──────── SOURCE INFORMATION

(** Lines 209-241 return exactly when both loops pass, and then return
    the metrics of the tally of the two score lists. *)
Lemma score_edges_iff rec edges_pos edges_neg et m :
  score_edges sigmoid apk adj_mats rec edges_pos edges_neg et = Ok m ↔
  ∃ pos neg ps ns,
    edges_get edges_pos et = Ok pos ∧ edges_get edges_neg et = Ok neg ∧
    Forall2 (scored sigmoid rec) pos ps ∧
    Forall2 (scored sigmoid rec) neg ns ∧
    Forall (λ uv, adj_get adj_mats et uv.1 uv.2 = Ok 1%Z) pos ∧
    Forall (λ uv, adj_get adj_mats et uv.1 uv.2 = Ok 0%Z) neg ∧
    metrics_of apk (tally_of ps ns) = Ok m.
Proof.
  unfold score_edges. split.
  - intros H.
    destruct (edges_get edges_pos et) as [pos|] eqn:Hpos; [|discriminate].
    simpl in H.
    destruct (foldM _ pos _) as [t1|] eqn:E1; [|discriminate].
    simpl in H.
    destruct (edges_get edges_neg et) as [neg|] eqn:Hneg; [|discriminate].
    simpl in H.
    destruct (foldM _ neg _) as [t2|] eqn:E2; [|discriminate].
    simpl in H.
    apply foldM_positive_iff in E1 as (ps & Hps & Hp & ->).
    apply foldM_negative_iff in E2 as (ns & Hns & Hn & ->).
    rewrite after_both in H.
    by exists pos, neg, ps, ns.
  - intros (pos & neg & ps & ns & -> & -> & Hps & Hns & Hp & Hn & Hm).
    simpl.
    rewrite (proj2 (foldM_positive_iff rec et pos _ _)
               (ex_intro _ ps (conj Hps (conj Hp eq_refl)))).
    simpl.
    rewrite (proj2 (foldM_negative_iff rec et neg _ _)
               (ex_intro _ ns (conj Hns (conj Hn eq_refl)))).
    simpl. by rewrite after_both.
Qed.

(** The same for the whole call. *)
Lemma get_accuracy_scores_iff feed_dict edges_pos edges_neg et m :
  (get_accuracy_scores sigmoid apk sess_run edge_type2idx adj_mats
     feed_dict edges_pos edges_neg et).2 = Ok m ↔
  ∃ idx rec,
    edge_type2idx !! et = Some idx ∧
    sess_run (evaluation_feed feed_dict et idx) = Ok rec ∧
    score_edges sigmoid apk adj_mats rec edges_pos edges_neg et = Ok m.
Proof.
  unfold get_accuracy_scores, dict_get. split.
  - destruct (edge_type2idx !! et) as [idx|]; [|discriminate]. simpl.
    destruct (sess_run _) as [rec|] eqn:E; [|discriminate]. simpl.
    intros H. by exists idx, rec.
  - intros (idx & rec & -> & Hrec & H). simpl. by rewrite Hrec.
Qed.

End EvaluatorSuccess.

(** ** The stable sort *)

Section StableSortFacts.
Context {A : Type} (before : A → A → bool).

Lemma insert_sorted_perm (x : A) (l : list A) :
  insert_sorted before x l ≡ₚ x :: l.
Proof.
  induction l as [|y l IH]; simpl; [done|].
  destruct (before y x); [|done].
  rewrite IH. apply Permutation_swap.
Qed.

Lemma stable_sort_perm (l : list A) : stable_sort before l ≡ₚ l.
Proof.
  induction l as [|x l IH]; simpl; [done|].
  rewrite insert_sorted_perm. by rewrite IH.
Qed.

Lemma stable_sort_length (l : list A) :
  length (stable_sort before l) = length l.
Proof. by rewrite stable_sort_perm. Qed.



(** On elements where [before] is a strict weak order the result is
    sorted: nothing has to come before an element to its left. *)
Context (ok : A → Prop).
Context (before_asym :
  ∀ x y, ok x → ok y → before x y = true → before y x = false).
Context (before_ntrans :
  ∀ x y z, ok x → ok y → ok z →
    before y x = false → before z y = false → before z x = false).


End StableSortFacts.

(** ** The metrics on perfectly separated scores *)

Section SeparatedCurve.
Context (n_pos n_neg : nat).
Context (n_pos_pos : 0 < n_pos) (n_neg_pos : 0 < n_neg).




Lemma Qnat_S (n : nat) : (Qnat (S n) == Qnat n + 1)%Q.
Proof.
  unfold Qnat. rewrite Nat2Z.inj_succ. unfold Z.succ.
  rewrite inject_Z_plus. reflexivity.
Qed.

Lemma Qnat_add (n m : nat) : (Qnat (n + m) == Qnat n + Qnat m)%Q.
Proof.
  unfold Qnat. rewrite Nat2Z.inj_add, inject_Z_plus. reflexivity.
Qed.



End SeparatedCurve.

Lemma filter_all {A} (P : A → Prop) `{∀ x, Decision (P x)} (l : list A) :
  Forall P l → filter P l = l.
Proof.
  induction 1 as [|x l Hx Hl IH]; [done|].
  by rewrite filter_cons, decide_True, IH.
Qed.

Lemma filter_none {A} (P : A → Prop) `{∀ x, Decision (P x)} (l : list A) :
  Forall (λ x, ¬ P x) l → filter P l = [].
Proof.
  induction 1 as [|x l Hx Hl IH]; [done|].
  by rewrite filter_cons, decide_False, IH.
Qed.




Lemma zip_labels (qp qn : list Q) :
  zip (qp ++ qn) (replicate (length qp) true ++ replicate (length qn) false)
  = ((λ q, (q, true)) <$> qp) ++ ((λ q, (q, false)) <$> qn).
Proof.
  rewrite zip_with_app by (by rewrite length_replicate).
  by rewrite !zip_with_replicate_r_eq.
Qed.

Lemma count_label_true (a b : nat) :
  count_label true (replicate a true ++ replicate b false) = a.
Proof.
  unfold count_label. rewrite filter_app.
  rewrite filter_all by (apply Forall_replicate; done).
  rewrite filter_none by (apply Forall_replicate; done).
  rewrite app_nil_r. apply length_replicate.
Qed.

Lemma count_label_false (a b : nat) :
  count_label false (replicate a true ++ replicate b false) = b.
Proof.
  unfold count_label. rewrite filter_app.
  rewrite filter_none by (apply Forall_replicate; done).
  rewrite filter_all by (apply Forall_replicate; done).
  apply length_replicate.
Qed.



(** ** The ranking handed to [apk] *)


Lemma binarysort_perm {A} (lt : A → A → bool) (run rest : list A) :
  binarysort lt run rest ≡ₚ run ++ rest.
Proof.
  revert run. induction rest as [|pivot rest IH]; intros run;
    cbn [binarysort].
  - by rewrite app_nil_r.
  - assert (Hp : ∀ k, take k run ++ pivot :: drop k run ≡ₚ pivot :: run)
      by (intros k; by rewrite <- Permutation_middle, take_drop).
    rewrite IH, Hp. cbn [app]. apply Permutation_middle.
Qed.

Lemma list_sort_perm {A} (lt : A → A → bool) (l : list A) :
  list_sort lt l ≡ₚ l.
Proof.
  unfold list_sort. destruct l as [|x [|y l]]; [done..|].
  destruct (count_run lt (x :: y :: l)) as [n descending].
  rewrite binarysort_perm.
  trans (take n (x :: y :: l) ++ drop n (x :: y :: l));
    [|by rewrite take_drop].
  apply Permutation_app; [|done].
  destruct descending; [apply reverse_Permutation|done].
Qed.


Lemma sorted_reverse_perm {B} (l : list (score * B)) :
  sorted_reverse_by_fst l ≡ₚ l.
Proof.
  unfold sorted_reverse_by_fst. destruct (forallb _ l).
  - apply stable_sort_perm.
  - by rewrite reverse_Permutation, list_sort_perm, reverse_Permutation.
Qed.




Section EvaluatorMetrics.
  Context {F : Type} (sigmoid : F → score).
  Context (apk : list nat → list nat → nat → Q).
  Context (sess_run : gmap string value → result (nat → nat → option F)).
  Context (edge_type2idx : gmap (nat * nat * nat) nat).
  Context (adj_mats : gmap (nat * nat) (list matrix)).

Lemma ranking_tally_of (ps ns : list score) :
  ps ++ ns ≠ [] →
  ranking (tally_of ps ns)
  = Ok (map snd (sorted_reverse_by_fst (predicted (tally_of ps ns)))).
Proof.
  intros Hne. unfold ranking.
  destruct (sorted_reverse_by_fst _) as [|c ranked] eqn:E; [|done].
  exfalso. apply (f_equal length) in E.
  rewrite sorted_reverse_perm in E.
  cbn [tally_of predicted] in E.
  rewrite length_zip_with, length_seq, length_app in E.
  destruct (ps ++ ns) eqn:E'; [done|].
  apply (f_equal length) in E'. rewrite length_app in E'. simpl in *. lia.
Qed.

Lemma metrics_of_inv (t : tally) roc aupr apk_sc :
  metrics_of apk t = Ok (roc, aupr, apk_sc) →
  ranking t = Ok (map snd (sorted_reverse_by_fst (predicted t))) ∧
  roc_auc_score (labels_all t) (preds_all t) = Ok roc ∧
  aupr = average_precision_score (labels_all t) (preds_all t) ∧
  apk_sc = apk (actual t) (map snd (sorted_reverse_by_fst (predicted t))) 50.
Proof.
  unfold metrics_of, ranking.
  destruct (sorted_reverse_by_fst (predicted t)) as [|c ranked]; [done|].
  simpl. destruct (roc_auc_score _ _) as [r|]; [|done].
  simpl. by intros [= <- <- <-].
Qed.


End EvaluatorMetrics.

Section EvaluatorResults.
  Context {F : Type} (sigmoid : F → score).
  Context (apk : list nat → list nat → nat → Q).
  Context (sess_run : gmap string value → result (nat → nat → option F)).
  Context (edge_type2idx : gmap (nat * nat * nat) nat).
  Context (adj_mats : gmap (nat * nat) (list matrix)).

────────────────
──────── SOURCE INFORMATION

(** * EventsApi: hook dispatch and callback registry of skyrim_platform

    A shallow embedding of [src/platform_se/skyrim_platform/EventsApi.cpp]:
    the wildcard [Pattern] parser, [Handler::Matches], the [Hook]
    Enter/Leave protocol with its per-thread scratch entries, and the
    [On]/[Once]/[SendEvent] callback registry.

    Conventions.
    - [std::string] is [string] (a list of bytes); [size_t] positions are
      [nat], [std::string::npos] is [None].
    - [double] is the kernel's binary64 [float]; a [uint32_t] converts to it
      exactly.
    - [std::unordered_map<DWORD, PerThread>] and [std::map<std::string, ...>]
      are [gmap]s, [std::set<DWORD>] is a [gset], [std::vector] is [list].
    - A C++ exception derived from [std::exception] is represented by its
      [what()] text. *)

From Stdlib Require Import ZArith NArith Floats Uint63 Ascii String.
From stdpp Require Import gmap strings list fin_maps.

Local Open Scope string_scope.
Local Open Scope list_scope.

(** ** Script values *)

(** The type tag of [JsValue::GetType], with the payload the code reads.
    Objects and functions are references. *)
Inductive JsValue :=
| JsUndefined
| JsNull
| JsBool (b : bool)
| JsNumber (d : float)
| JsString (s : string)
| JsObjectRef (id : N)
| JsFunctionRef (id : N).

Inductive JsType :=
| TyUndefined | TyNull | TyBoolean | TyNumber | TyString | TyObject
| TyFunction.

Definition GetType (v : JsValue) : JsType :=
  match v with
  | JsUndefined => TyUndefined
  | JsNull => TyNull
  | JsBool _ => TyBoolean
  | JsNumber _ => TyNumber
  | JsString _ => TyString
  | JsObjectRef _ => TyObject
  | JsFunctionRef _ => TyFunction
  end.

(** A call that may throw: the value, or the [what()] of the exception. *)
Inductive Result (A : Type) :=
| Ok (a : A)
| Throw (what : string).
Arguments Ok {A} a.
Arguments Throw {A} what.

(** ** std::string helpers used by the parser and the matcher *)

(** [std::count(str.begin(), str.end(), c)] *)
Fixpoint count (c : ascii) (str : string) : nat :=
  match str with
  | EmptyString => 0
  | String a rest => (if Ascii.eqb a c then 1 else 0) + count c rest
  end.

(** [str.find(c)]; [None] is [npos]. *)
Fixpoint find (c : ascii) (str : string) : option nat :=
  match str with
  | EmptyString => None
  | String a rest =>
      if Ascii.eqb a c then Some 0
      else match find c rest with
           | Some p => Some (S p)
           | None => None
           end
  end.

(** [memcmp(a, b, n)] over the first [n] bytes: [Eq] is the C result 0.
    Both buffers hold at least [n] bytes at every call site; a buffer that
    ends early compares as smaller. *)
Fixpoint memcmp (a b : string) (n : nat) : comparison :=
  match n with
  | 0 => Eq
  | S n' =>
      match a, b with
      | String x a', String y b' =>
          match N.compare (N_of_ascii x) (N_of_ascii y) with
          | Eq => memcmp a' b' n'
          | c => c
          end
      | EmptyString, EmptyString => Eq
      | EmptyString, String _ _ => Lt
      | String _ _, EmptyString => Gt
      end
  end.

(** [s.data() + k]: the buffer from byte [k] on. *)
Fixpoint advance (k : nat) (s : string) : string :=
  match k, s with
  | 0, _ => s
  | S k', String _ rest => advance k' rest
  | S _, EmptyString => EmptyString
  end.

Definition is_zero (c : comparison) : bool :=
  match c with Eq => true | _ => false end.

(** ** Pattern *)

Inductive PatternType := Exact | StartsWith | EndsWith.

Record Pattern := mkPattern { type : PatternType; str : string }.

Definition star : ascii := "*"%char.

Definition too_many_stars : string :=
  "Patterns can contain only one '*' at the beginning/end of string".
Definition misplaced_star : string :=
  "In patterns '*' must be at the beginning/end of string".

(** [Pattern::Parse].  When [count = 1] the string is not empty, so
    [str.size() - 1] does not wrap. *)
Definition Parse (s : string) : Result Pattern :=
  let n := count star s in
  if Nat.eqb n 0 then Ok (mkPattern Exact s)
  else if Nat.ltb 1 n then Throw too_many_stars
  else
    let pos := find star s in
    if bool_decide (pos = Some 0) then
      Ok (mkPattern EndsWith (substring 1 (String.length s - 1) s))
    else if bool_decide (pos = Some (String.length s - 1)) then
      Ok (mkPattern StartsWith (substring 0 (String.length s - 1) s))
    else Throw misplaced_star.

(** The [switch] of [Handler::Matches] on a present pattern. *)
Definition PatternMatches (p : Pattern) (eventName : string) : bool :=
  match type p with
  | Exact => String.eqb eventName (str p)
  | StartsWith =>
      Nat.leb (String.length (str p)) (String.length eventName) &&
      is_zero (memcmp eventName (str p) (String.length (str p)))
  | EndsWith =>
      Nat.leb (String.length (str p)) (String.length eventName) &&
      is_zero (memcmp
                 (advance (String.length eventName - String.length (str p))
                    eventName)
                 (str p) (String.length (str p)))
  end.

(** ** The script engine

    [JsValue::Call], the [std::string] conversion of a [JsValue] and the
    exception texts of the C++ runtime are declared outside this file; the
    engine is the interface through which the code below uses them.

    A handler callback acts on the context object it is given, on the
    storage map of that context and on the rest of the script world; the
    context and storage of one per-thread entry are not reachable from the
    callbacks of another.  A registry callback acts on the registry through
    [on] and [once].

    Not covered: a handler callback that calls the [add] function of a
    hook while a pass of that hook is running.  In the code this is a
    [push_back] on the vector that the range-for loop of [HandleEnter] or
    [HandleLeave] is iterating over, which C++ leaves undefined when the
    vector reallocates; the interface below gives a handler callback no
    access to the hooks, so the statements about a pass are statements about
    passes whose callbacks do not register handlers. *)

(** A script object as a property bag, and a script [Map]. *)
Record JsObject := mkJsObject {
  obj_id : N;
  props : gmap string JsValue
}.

────────────────

TASK TO CARRY OUT:
Out of the material above, output word for word the line with "Inductive PatternType := Exact", the line with "(** ** The script engine", and all lines between them, with nothing else.

RESPONSE TO THIS EXERCISE:
Inductive PatternType := Exact | StartsWith | EndsWith.

Record Pattern := mkPattern { type : PatternType; str : string }.

Definition star : ascii := "*"%char.

Definition too_many_stars : string :=
  "Patterns can contain only one '*' at the beginning/end of string".
Definition misplaced_star : string :=
  "In patterns '*' must be at the beginning/end of string".

(** [Pattern::Parse].  When [count = 1] the string is not empty, so
    [str.size() - 1] does not wrap. *)
Definition Parse (s : string) : Result Pattern :=
  let n := count star s in
  if Nat.eqb n 0 then Ok (mkPattern Exact s)
  else if Nat.ltb 1 n then Throw too_many_stars
  else
    let pos := find star s in
    if bool_decide (pos = Some 0) then
      Ok (mkPattern EndsWith (substring 1 (String.length s - 1) s))
    else if bool_decide (pos = Some (String.length s - 1)) then
      Ok (mkPattern StartsWith (substring 0 (String.length s - 1) s))
    else Throw misplaced_star.

(** The [switch] of [Handler::Matches] on a present pattern. *)
Definition PatternMatches (p : Pattern) (eventName : string) : bool :=
  match type p with
  | Exact => String.eqb eventName (str p)
  | StartsWith =>
      Nat.leb (String.length (str p)) (String.length eventName) &&
      is_zero (memcmp eventName (str p) (String.length (str p)))
  | EndsWith =>
      Nat.leb (String.length (str p)) (String.length eventName) &&
      is_zero (memcmp
                 (advance (String.length eventName - String.length (str p))
                    eventName)
                 (str p) (String.length (str p)))
  end.

(** ** The script engine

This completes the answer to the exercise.